Abraham González de Hermosillo y Casavantes (June 7, 1864 – March 7, 1913) was the provisional and constitutional governor of the Mexican state of Chihuahua during the early period of the Mexican Revolution. He was the political mentor of the revolutionary Pancho Villa, whom he had met and befriended before the revolution.

Family
González was born on his family's estates in Basúchil, in Guerrero Municipality, Chihuahua. He was a member of one of the richest and best-educated families in the state (the González de Hermosillo family was believed to be descended from European nobility). He was educated at the University of Notre Dame, in South Bend, Indiana. His paternal line is from Teocaltiche, Jalisco, belonging to the González de Hermosillo y Gómez Rendón family  with Y-DNA matches with other González de Hermosillo families of Jalisco.

As with Francisco Madero, the scion of one of the richest landowning families in Coahuila and also educated abroad, Abraham González had suffered under the favoritism of Porfirio Díaz's political system. In Chihuahua, the dominant political clique was the Terrazas-Creel family, which had vast land holdings and strong political connections to Díaz. González "was unable to hold out against the competition of the large haciendas, primarily those belonging to the Terrazas-Creel clan." After Madero wrote his book, The Presidential Succession of 1910 and the political movement of elites against Díaz's election grew, González became the head of the Anti-Re-electionist Club in Chihuahua.

Political career
González was one of the main leaders of the Maderista Junta Revolucionaria Mexicana, the movement which opposed the re-election of dictator Porfirio Díaz in 1910. González was president of the Benito Juárez Anti-Re-electionist Club and met with Francisco Madero in Chihuahua. At the time, Madero had not yet chosen his running mate, and when González asked who he preferred, Madero said Francisco Vázquez Gómez. González declared for Vázquez Gómez. When Madero issued his Plan de San Luis Potosí, calling for rebellion against Díaz after the fraudulent 1910 election, he counted on González, among others, to rise up.

During the early phases of the Revolution, González was appointed provisional governor of the State of Chihuahua in October 1910 by Francisco Madero. After the success of the Madero revolution in 1911, González was appointed interim governor in June 1911, pending elections. He was elected governor in his own right in August 1911.

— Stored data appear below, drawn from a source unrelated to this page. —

(** The heap is an implementation of the allocator interface. *)
#[export] Program Instance kheap_KAlloc : KAlloc kheap := {
  ka_malloc := kmalloc 3;
  ka_free := kfree;
  ka_inv s L b := exists l, heap_rep s l /\ kheap_lock s = 0 /\ room s l b /\
    allocs (heap_start s) l ≡ₚ L;
  ka_round := round16;
  ka_cost n := 3 * (HB_SIZE + round16 n);
}.
Next Obligation.
  intros n Hn. pose proof (round16_spec n ltac:(lia)). lia.
Qed.
Next Obligation.
  intros n Hn. cbn beta. pose proof (round16_spec n ltac:(lia)). unfold HB_SIZE. lia.
Qed.
Next Obligation.
  intros s L b n (l & Hrep & Hlock & Hroom & HL) Hn Hb. cbn beta in *.
  assert (0 <= n <= round16 n) as Hr by (pose proof (round16_spec n); lia).
  eapply wp_mono; [apply (kmalloc_spec s l n); try done|].
  { destruct Hroom. split; unfold HB_SIZE in *; lia. }
  intros p s' (l' & k & _ & Hrep' & (Hs & _ & Hlk & _) & Hk & Hp & Hap & Hlo & Hhi & He).
  pose proof (rep_start _ _ Hrep). pose proof (rep_end _ _ Hrep') as Hend. rewrite Hs in Hend.
  exists k. split_and!; [lia|unfold HB_SIZE in *; lia|lia| |].
  - rewrite <- HL. rewrite Forall_forall in Hap |- *. intros v Hv. specialize (Hap v Hv).
    apply allocs_lower in Hv; [|apply (rep_len _ _ Hrep)].
    unfold apart, separated, HB_SIZE in *. simpl in *. lia.
  - exists l'. rewrite Hs. split_and!; [done|done| |by rewrite Hp, HL].
    destruct Hroom. unfold room. rewrite Hs. lia.
Qed.
Next Obligation.
  intros s L b p k (l & Hrep & Hlock & Hroom & HL).
  assert ((p, k) ∈ allocs (heap_start s) l) as Hin by (rewrite HL; by left).
  apply allocs_elem in Hin as (l1 & l2 & -> & ->).
  eapply wp_mono; [by apply (kfree_wp s l1 k l2)|].
  intros [] s' ((Hs & He & Hl & Hm) & Hrep'). exists (afree l1 k l2). rewrite Hs, Hl.
  split_and!; [done|done| |].
  - unfold room. rewrite Hs, afree_endaddr. apply Hroom.
  - rewrite afree_allocs in HL. by apply Permutation_cons_inv in HL.
Qed.
Next Obligation.
  intros s L L' b HL (l & ? & ? & ? & Hp). exists l. by rewrite <- HL.
Qed.

(** ** Coalescing and alignment *)

Definition hfree (l : list chunk) : bool := match l with c :: _ => c.2 | [] => false end.
Definition lfree (l : list chunk) : bool := match last l with Some c => c.2 | None => false end.

(** No two neighbours are free. *)
Fixpoint coalesced (l : list chunk) : bool :=
  match l with
  | [] => true
  | c :: l' => negb (c.2 && hfree l') && coalesced l'
  end.

Definition chain_ok (l : list chunk) : Prop :=
  coalesced l = true /\ Forall (fun c => c.1 `mod` 16 = 0) l.

Lemma hfree_app l1 l2 : hfree (l1 ++ l2) = match l1 with [] => hfree l2 | c :: _ => c.2 end.
Proof. by destruct l1. Qed.

Lemma lfree_snoc l c : lfree (l ++ [c]) = c.2.
Proof. unfold lfree. by rewrite last_snoc. Qed.

Lemma coalesced_app l1 l2 :
  coalesced (l1 ++ l2) = coalesced l1 && coalesced l2 && negb (lfree l1 && hfree l2).
Proof.
  induction l1 as [|c l1 IH]; simpl; [by rewrite andb_true_r|].
  rewrite IH, hfree_app. destruct l1 as [|d l1]; simpl; [|].
  - unfold lfree. simpl. destruct c.2, (hfree l2), (coalesced l2); done.
  - replace (lfree (c :: d :: l1)) with (lfree (d :: l1)) by done.
    destruct c.2, d.2, (hfree l1), (coalesced l1), (coalesced l2), (lfree _), (hfree l2); done.
Qed.

Lemma chain_ok_app l1 l2 :
  chain_ok (l1 ++ l2) <-> chain_ok l1 /\ chain_ok l2 /\ lfree l1 && hfree l2 = false.
Proof.
  unfold chain_ok. rewrite coalesced_app, Forall_app, !andb_true_iff, negb_true_iff. tauto.
Qed.

Lemma chain_ok_cons c l :
  chain_ok (c :: l) <-> c.1 `mod` 16 = 0 /\ c.2 && hfree l = false /\ chain_ok l.
Proof.
  unfold chain_ok. simpl. rewrite Forall_cons, andb_true_iff, negb_true_iff. tauto.
Qed.

Lemma absorb_back_ok l1 n l2 :
  chain_ok l1 -> chain_ok ((n, true) :: l2) -> chain_ok (absorb_back l1 (n, true) l2).
Proof.
  intros H1 H2. unfold absorb_back. destruct l1 as [|[n0 f0] r _] using rev_ind; [done|].
  rewrite reverse_snoc. apply chain_ok_app in H1 as (Hr & [Hn0 _]%chain_ok_cons & Hj).
  apply chain_ok_cons in H2 as (Hn & Hh & H2). simpl in *. destruct f0.
  - rewrite reverse_involutive. apply chain_ok_app. simpl. split_and!; [done| |done].
    apply chain_ok_cons. split_and!; simpl; [unfold HB_SIZE; dlia|done|done].
  - apply chain_ok_app. rewrite lfree_snoc. split_and!; [|by apply chain_ok_cons|done].
    apply chain_ok_app. split_and!; [done| |done]. by apply chain_ok_cons.
Qed.

Lemma aused_ok n l1 c l2 :
  n `mod` 16 = 0 -> fits n c = true -> chain_ok (l1 ++ c :: l2) -> chain_ok (l1 ++ aused n c ++ l2).
Proof.
  intros Hn [Hc _]%andb_true_iff (H1 & (Hm & Hh & H2)%chain_ok_cons & Hj)%chain_ok_app.
  unfold aused. destruct (split_chunk_cases n c) as [(?&?&->)|(?&->)]; simpl.
  - rewrite chain_ok_app, !chain_ok_cons. simpl. rewrite Hc in *. rewrite andb_false_r.
    split_and!; try done. unfold HB_SIZE. dlia.
  - rewrite chain_ok_app, !chain_ok_cons. simpl. rewrite andb_false_r. done.
Qed.

Lemma endaddr_mod16 a l :
  Forall (fun c => c.1 `mod` 16 = 0) l -> endaddr a l `mod` 16 = a `mod` 16.
Proof.
  intros Hl. revert a. induction Hl as [|c l Hc Hl IH]; intros a; simpl; [done|].
  rewrite IH. unfold HB_SIZE. dlia.
Qed.

Lemma amalloc_ok fuel n a l p l' :
  n `mod` 16 = 0 -> chain_ok l -> amalloc fuel n a l = Some (p, l') ->
  chain_ok l' /\ p `mod` 16 = a `mod` 16.
Proof.
  intros Hn. revert l. induction fuel as [|fuel IH]; intros l Hl; [done|]. simpl.
  destruct (afit n l) as [[[l1 c] l2]|] eqn:Hfit.
  - intros [= <- <-]. apply afit_Some in Hfit as (-> & Hf & _). split; [by apply aused_ok|].
    apply chain_ok_app in Hl as ([_ Hl] & _). apply (endaddr_mod16 a) in Hl.
    unfold HB_SIZE. dlia.
  - apply IH. apply absorb_back_ok; [done|]. by repeat constructor.
Qed.

Lemma afree_ok l1 n l2 : chain_ok (l1 ++ (n, false) :: l2) -> chain_ok (afree l1 n l2).
Proof.
  intros (H1 & (Hn & _ & H2)%chain_ok_cons & _)%chain_ok_app. unfold afree. simpl in Hn.
  destruct l2 as [|[n2 []] l3]; simpl; apply absorb_back_ok; try done; simpl in *.
  - by repeat constructor.
  - apply chain_ok_cons in H2 as (Hn2 & Hh & H2). apply chain_ok_cons. simpl in *.
    split_and!; [unfold HB_SIZE; dlia|done|done].
  - by apply chain_ok_cons.
Qed.

(** ** Properties *)

(** The heap as [kheap_init] leaves it: one empty free block at the start. *)
Definition boot_heap (start size : Z) : kheap :=
  mk_kheap start (start + size) start 0 {[start := mk_block 0 true 0 0]} ∅.

(** The address after the last block, and the room behind it. *)
Definition heap_top (s : kheap) : Z :=
  last_block s + HB_SIZE + default 0 (len <$> blocks s !! last_block s).

Definition heap_room (s : kheap) (n : Z) : Prop :=
  heap_top s + n < 2 ^ 64 /\ heap_top s - heap_start s + n < 2 ^ 63.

In October 1911, González obtained a leave of absence, approved by the Chihuahua legislature, from the office of governor so that he could serve on Madero's cabinet in Mexico City. On November 6, 1911, he was sworn in as the Minister of Internal Affairs (Secretaría de Gobernación). As one of the Madero cabinet ministers who had served in the revolution against Díaz, González was a target of the conservative press. He served in this capacity until February 1912, when he returned to Chihuahua due to the seriousness of the Pascual Orozco rebellion against Madero. He served as governor of the state until his arrest and murder by officials of the Victoriano Huerta regime in March 1913.

Murder, and hero's reburial
After the assassination of President Francisco Madero and Vice-President José María Pino Suárez during La decena trágica, González was forced to resign from his post as governor and arrested on February 25, 1913, on orders of General Antonio Rábago, a subordinate of Victoriano Huerta. During González's incarceration he was held in the same complex in the Federal Palace of Chihuahua that had housed Miguel Hidalgo y Costilla prior to his execution a century earlier, during the war for Mexico's independence. On 7 March, he was taken aboard a train on the pretense of being transferred to Mexico City. He was then removed from the train and murdered in Bachimba Canyon, about 40 miles (65 km) south of Chihuahua, on direct orders from Huerta, who had been responsible for ordering the murders of Madero and Pino Suárez in order to assume power.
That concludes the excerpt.